Gnus development mailing list
 help / color / mirror / Atom feed
* Regular expression performance in emacs, number of cached regexps
@ 1998-05-17 17:49 Gregory S. Stark
  1998-05-17 19:20 ` Kai Grossjohann
                   ` (2 more replies)
  0 siblings, 3 replies; 12+ messages in thread
From: Gregory S. Stark @ 1998-05-17 17:49 UTC (permalink / raw)
  Cc: ding


In profiling an elisp program I was working on I found that an inordinate
quantity of string memory was being allocated in a function I thought I had
optimized extensively. Using the source, I eventually found that the memory
was allocated by the regular expression searching functions to cache a small
constant number of compiled regular expressions.

Unfortunately in my code, which was fairly short and simple, the behaviour was
pathological. If I recall correctly, Emacs cached the five most recently used
compiled regular expressions, and I was looping through about six or seven. So
Emacs was repeatedly recompiling the same six or seven regular expressions and
allocating memory only to be thrown away as garbage shortly later, causing
excessive regular expression compilations and garbage collections.

I've since optimized my package to use less than five regular expressions, but
my concern is that several other large packages including W3 and Gnus use
re-search-forward and looking-at liberally in code that is otherwise quite
carefully optimized (more or less). Reducing the number of regular expressions
these packages use in loops is likely to be quite hard. I suspect increasing
the compile-time configuration constant governing the size of this cache will
be a big speed and memory boost for these packages.

greg

In case people are curious, here is the code I use to profile memory usage in
my packages.

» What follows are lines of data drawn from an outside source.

(** ** The request *)

Record GetRequest := mkGetRequest {
  gq_auth : result Response string;
  gq_path : string;
  gq_versionId : string;
  gq_cond : CondHeaders;
  gq_overrides : gmap string string;
  gq_boundary : string               (* newRangeBoundary *)
}.

Definition MaxInMemoryObjectBytes : Z := 256 * 1024 * 1024.
Definition maxMultipartInMemoryBytes : Z := 256 * 1024 * 1024.

Definition isErasureCodedManifest (m : ObjectManifest) : bool :=
  existsb (λ p, negb (bool_decide (pc_ShardKind p = ""))) (m_Pieces m).

Definition isMultipartManifest (m : ObjectManifest) : bool :=
  if blen (m_Pieces m) <? 2 then false
  else forallb (λ p, negb (pc_PartNumber p =? 0)) (m_Pieces m).

Definition condETagForRead (m : ObjectManifest) (piece : Piece) : string :=
  if isErasureCodedManifest m || isMultipartManifest m then ""
  else quote (pieceETag piece).

Definition delete_marker_headers (m : ObjectManifest) : headers :=
  let h := {["x-amz-delete-marker" := "true"]} in
  if bool_decide (m_VersionID m = "") then h else <["x-amz-version-id" := m_VersionID m]> h.

(** [resolve], then [k] on the manifest, its first piece, tenant and bucket. *)
Definition resolve (q : GetRequest) (k : ObjectManifest → Piece → string → string → prog ReadResponse)
    : prog ReadResponse :=
  match gq_auth q with
  | Err e => Ret (read_error ∅ (rs_status e) (rs_code e))
  | Ok tenantID =>
      let '(bucket, key) := parseBucketKey (gq_path q) in
      if bool_decide (bucket = "") || bool_decide (key = "") then
        Ret (read_error ∅ 400 "InvalidArgument")
      else
        got <~ ManGet (mkManifestKey tenantID bucket (hashObjectKey key) (gq_versionId q));;
        match got with
        | Err ErrNotFound => Ret (read_error ∅ 404 "NoSuchKey")
        | Err _ => Ret (read_error ∅ 500 "ManifestGetFailed")
        | Ok manifest =>
            if m_DeleteMarker manifest then
              if negb (bool_decide (gq_versionId q = ""))
              then Ret (read_error (delete_marker_headers manifest) 405 "MethodNotAllowed")
              else Ret (read_error (delete_marker_headers manifest) 404 "NoSuchKey")
            else match m_Pieces manifest with
            | [] => Ret (read_error ∅ 500 "EmptyManifest")
            | piece :: _ =>
                if negb (registered (pc_Backend piece)) then Ret (read_error ∅ 500 "BackendNotRegistered")
                else k manifest piece tenantID bucket
            end
        end
  end.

I've suggested something like this be integrated in elp.el, which
I don't think would really be all that hard, but I don't think elp.el is under
active development, which is a shame, it's a great tool.

(defadvice the-function-to-profile (around profile-memory)
  (let (before after delta)
    (setq before (memory-use-counts))
    ad-do-it
    (setq after (memory-use-counts))
    (while before
    (push (- (pop after) (pop before)) delta))
    (apply 'message
           "MEMORY USE cons:%d fl:%d vec:%d sym:%d str:%d misc:%d int:%d"
           (nreverse delta))))



^ permalink raw reply	[flat|nested] 12+ messages in thread

* Re: Regular expression performance in emacs, number of cached regexps
  1998-05-17 17:49 Regular expression performance in emacs, number of cached regexps Gregory S. Stark
@ 1998-05-17 19:20 ` Kai Grossjohann
       [not found] ` <vafhg2o1z7k.fsf@ramses..cs.uni-dortmund.de>
  1998-05-18  5:29 ` Richard Stallman
  2 siblings, 0 replies; 12+ messages in thread
From: Kai Grossjohann @ 1998-05-17 19:20 UTC (permalink / raw)
  Cc: ding, w3-beta

>>>>> gsstark@mit.edu (Gregory S. Stark) writes:

  > [...] If I recall correctly, Emacs cached the five most recently
  > used compiled regular expressions, and I was looping through about
  > six or seven. So Emacs was repeatedly recompiling the same six or
  > seven regular expressions and allocating memory only to be thrown
  > away as garbage shortly later, causing excessive regular
  > expression compilations and garbage collections. [...]

I think I read that the limit has been increased to maybe 20 or so in
a more recent Emacs (the yet to be released 20.3?).

But I'm sure RMS knows best :-)

kai
-- 
A large number of young women don't trust men with beards.
(BFBS Radio)


^ permalink raw reply	[flat|nested] 12+ messages in thread

* Re: Regular expression performance in emacs, number of cached regexps
       [not found] ` <vafhg2o1z7k.fsf@ramses..cs.uni-dortmund.de>
@ 1998-05-17 19:33   ` Hrvoje Niksic
  0 siblings, 0 replies; 12+ messages in thread
From: Hrvoje Niksic @ 1998-05-17 19:33 UTC (permalink / raw)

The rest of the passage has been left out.